> [RECORDS FOR THIS TASK]:
(** *** One pass over a list of children *)

(** What a reader needs: its own condition agrees in the two states. *)
Definition Pre (r : ref) (s t : State) : Prop :=
  else_tag (_tag (nodeat H0 r)) = true -> cond s r = cond t r.

(** What a writer leaves: the condition of its target agrees. *)
Definition Post (r : ref) (s t : State) : Prop :=
  writer_node (nodeat H0 r) = true ->
  forall y, nextElement H0 r = inr (Some y) ->
            else_tag (_tag (nodeat H0 y)) = true ->
            cond s y = cond t y.

(** The two renders of the node [r], by [f] and by [f'], keep step. *)
Definition ok {A} (f f' : ref -> Async A) (r : ref) : Prop :=
  forall s t, Rel s t -> Pre r s t -> viable (snd (f r s)) ->
    Step s t (fst (f r s)) (fst (f' r t)) /\
    Post r (fst (f r s)) (fst (f' r t)) /\
    simS (snd (f r s)) (snd (f' r t)).

Lemma Post_mono r s t s1 t1 :
  Post r s t -> mono s t s1 t1 -> Post r s1 t1.
Proof. intros HP HM Hc y Hy He. apply HM, HP; assumption. Qed.

(** Every reader finds the condition that its writer, earlier in the
    pass, has left. *)
Lemma pass_sim {A} (f f' : ref -> Async A) (p : ref) :
  forall (todo done : list ref) (s t : State),
    _children (nodeat H0 p) = (done ++ todo)%list ->
    (forall r, In r todo -> ok f f' r) ->
    Rel s t ->
    (forall r, In r done -> Post r s t) ->
    Forall viable (snd (start_all f todo s)) ->
    Step s t (fst (start_all f todo s)) (fst (start_all f' todo t)) /\
    Forall2 simS (snd (start_all f todo s)) (snd (start_all f' todo t)).
Proof.
  induction todo as [|x todo IH]; intros done s t HL Hok HR Hdone Hv.
  - cbn [start_all fst snd]. split; [apply Step_refl|constructor].
  - rewrite start_all_cons in Hv |- *. rewrite (start_all_cons f' x todo t).
    cbn [fst snd] in *. apply Forall_cons in Hv as [Hvx Hv].
    assert (Hpre : Pre x s t).
    { intros Helse. destruct (cond_eq_dec (cond s x) (cond t x)) as [E|N];
        [exact E|].
      destruct HR as [_ [_ [HU _]]]. destruct (HU x N) as [_ [r [Hc Hn]]].
      pose proof (writer_precedes H0 p r x done todo H0_wf HL Hn) as Hin.
      apply (Hdone r Hin Hc x Hn Helse). }
    destruct (Hok x ltac:(left; reflexivity) s t HR Hpre Hvx)
      as [Hstep [Hpost Hsim]].
    pose proof (Step_Rel _ _ _ _ HR Hstep) as HR1.
    destruct (IH (done ++ [x])%list (fst (f x s)) (fst (f' x t))) as [Hstep2 Hsims].
    + rewrite HL, <- app_assoc. reflexivity.
    + intros r Hr. apply Hok. right. exact Hr.
    + exact HR1.
    + intros r Hr. apply in_app_or in Hr as [Hr|[<-|[]]].
      * eapply Post_mono; [apply Hdone, Hr|]. apply Hstep.
      * exact Hpost.
    + exact Hv.
    + split; [eapply Step_trans; eassumption|]. constructor; assumption.
Qed.

(** *** Bodies of [async] functions *)

(** The two renders, one running [F] and the other [F'], keep step and
    leave [P]. *)
Definition okA {A} (P : State -> State -> Prop) (F F' : Async A) : Prop :=
  forall s t, Rel s t -> viable (snd (F s)) ->
    Step s t (fst (F s)) (fst (F' t)) /\
    P (fst (F s)) (fst (F' t)) /\
    simS (snd (F s)) (snd (F' t)).

Definition any : State -> State -> Prop := fun _ _ => True.

Lemma okA_fulfil {A} (a : A) : okA any (fulfil a) (fulfil a).
Proof.
  intros s t HR _. split; [apply Step_refl|]. split; [exact Logic.I|].
  apply simS_Fulfilled.
Qed.

Lemma okA_reject {A} P (e : Exn) (F' : Async A) : okA P (reject e) F'.
Proof. intros s t HR Hv. destruct (not_viable_Rejected e Hv). Qed.

Lemma okA_lift {A B} P (r : Res A) (k k' : A -> Async B) :
  (forall a, r = inr a -> okA P (k a) (k' a)) -> okA P (lift r k) (lift r k').
Proof.
  intros Hk. destruct r; cbn [lift]; [apply okA_reject|apply Hk; reflexivity].
Qed.

Lemma okA_weaken {A} (P Q : State -> State -> Prop) (F F' : Async A) :
  (forall s t, P s t -> Q s t) -> okA P F F' -> okA Q F F'.
Proof.
  intros HPQ HF s t HR Hv. destruct (HF s t HR Hv) as [H1 [H2 H3]].
  split; [exact H1|]. split; [apply HPQ, H2|exact H3].
Qed.

Lemma simK_of_okA {A B} (k k' : A -> Async B) :
  (forall a, okA any (k a) (k' a)) -> simK k k'.
Proof.
  intros Hk a s t HR Hv. destruct (Hk a s t HR Hv) as [Hstep [_ Hsim]].
  split; [apply Hstep|]. split; [eapply Step_Rel; eassumption|exact Hsim].
Qed.

(** A body followed by [await] and a continuation. *)
Lemma okA_await {A B} P (F F' : Async A) (k k' : A -> Async B) :
  okA P F F' -> simK k k' ->
  okA P (fun s => let '(s1, p) := F s in await p (fun r => lift r k) s1)
        (fun s => let '(s1, p) := F' s in await p (fun r => lift r k') s1).
Proof.
  intros HF Hk s t HR Hv.
  specialize (HF s t HR). destruct (F s) as [s1 p]. destruct (F' t) as [t1 q].
  cbn [fst snd] in *. apply viable_await in Hv as Hp.
  destruct (HF Hp) as [Hstep [HP Hsim]].
  split; [exact Hstep|]. split; [exact HP|]. apply simS_await; assumption.
Qed.

Lemma okA_tagged P (options : Options) (node : Node) (F F' : Async string) :
  okA P F F' -> okA P (tagged options node F) (tagged options node F').
Proof.
  intros HF s t HR Hv. unfold tagged in *.
  specialize (HF s t HR). destruct (F s) as [s1 p]. destruct (F' t) as [t1 q].
  cbn [await fst snd] in *. apply viable_caught in Hv.
  change (Pending ?k) with
    (snd (await p (fun r => lift r (fun children =>
            fulfil (renderTemplateTag (_tag node) children))) s1)) in Hv.
  apply viable_await in Hv as Hp.
  destruct (HF Hp) as [Hstep [HP Hsim]].
  split; [exact Hstep|]. split; [exact HP|]. apply simS_caught.
  apply (simS_await p q _ _ s1 t1 Hsim).
  apply simK_of_okA. intros a. apply okA_fulfil.
Qed.

(** The same body started on each member of a list. *)
Lemma start_all_okA {X A} (F F' : X -> Async A) (items : list X) :
  (forall x, okA any (F x) (F' x)) ->
  forall s t, Rel s t ->
    Forall viable (snd (start_all F items s)) ->
    Step s t (fst (start_all F items s)) (fst (start_all F' items t)) /\
    Forall2 simS (snd (start_all F items s)) (snd (start_all F' items t)).
Proof.
  intros HF. induction items as [|x items IH]; intros s t HR Hv.
  - cbn [start_all fst snd]. split; [apply Step_refl|constructor].
  - rewrite start_all_cons in Hv |- *. rewrite (start_all_cons F' x items t).
    cbn [fst snd] in *. apply Forall_cons in Hv as [Hvx Hv].
    destruct (HF x s t HR Hvx) as [Hstep [_ Hsim]].
    pose proof (Step_Rel _ _ _ _ HR Hstep) as HR1.
    destruct (IH _ _ HR1 Hv) as [Hstep2 Hsims].
    split; [eapply Step_trans; eassumption|]. constructor; assumption.
Qed.

(** *** Steps on the stores *)

Lemma Rel_node (s t : State) (r : ref) :
  Rel s t ->
  erase (node_at s r) = nodeat H0 r /\ erase (node_at t r) = nodeat H0 r.
Proof.
  intros [Hs [Ht _]]. unfold node_at.
  change (default Node_empty (heap s !! r)) with (nodeat (heap s) r).
  change (default Node_empty (heap t !! r)) with (nodeat (heap t) r).
  rewrite <- !nodeat_shape, Hs, Ht. auto.
Qed.

Lemma Rel_nextElement (s t : State) (r : ref) :
  Rel s t ->
  nextElement (heap s) r = nextElement H0 r /\
  nextElement (heap t) r = nextElement H0 r.
Proof.
  intros [Hs [Ht _]]. rewrite <- (nextElement_shape (heap s)), Hs.
  rewrite <- (nextElement_shape (heap t)), Ht. auto.
Qed.

Lemma Rel_tag (s t : State) (x : ref) :
  Rel s t ->
  _tag (node_at s x) = _tag (nodeat H0 x) /\
  _tag (node_at t x) = _tag (nodeat H0 x).
Proof.
  intros HR. destruct (Rel_node s t x HR) as [E1 E2].
  rewrite <- E1 at 1. rewrite <- E2. auto.
Qed.

Lemma Sess_fields (s t s1 t1 : State) :
  draws s1 = draws s -> engines s1 = engines s ->
  draws t1 = draws t -> engines t1 = engines t ->
  Sess s t -> Sess s1 t1.
Proof.
  intros D1 E1 D2 E2 [H1 H2 H3 H4 H5 H6].
  split; unfold TREE_CACHE in *; rewrite ?D1, ?E1, ?D2, ?E2; assumption.
Qed.

(** The same condition written on a node with a writer, in both
    renders. *)
Lemma write_step (s t : State) (nx : ref) (b : bool) :
  Rel s t -> has_writer H0 nx ->
  Step s t (set_heap (update nx (with_condition b) (heap s)) s)
           (set_heap (update nx (with_condition b) (heap t)) t) /\
  cond (set_heap (update nx (with_condition b) (heap s)) s) nx
  = cond (set_heap (update nx (with_condition b) (heap t)) t) nx.
Proof.
  intros [Hs [Ht [HU HC]]] Hw.
  assert (Hvalid : is_Some (heap s !! nx) <-> is_Some (heap t !! nx)).
  { split; apply shape_valid; congruence. }
  split; [split; [|split; [|split]]|].
  - split; [reflexivity|]. split; [reflexivity|].
    split; [apply shape_update_condition|]. split; [reflexivity|].
    intros x Hx. rewrite cond_update in Hx.
    destruct (heap s !! nx); [|destruct Hx; reflexivity].
    destruct (decide (x = nx)) as [->|]; [exact Hw|destruct Hx; reflexivity].
  - apply shape_update_condition.
  - intros x E. rewrite !cond_update.
    destruct (heap s !! nx) as [n|] eqn:Hn.
    + destruct (proj1 Hvalid ltac:(eauto)) as [m ->].
      destruct (decide (x = nx)); [reflexivity|exact E].
    + destruct (heap t !! nx) as [m|] eqn:Hm; [|exact E].
      destruct (proj2 Hvalid ltac:(eauto)) as [n' Hn']. congruence.
  - apply Sess_fields; reflexivity.
  - rewrite !cond_update.
    destruct (heap s !! nx) as [n|] eqn:Hn.
    + destruct (proj1 Hvalid ltac:(eauto)) as [m ->].
      destruct (decide (nx = nx)); [reflexivity|congruence].
    + destruct (heap t !! nx) as [m|] eqn:Hm.
      * destruct (proj2 Hvalid ltac:(eauto)) as [n' Hn']. congruence.
      * destruct Hw as [Hw _]. unfold nodeat in Hw.
        assert (Hnone : H0 !! nx = None).
        { rewrite <- Hs, shape_lookup, Hn. reflexivity. }
        rewrite Hnone in Hw. discriminate.
Qed.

> [TASK DESCRIPTION]:
Begin at the first line of the records above and quote every line verbatim through the one that contains "Definition Post (r".

> [RESULT BELOW]:
(** *** One pass over a list of children *)

(** What a reader needs: its own condition agrees in the two states. *)
Definition Pre (r : ref) (s t : State) : Prop :=
  else_tag (_tag (nodeat H0 r)) = true -> cond s r = cond t r.

(** What a writer leaves: the condition of its target agrees. *)
Definition Post (r : ref) (s t : State) : Prop :=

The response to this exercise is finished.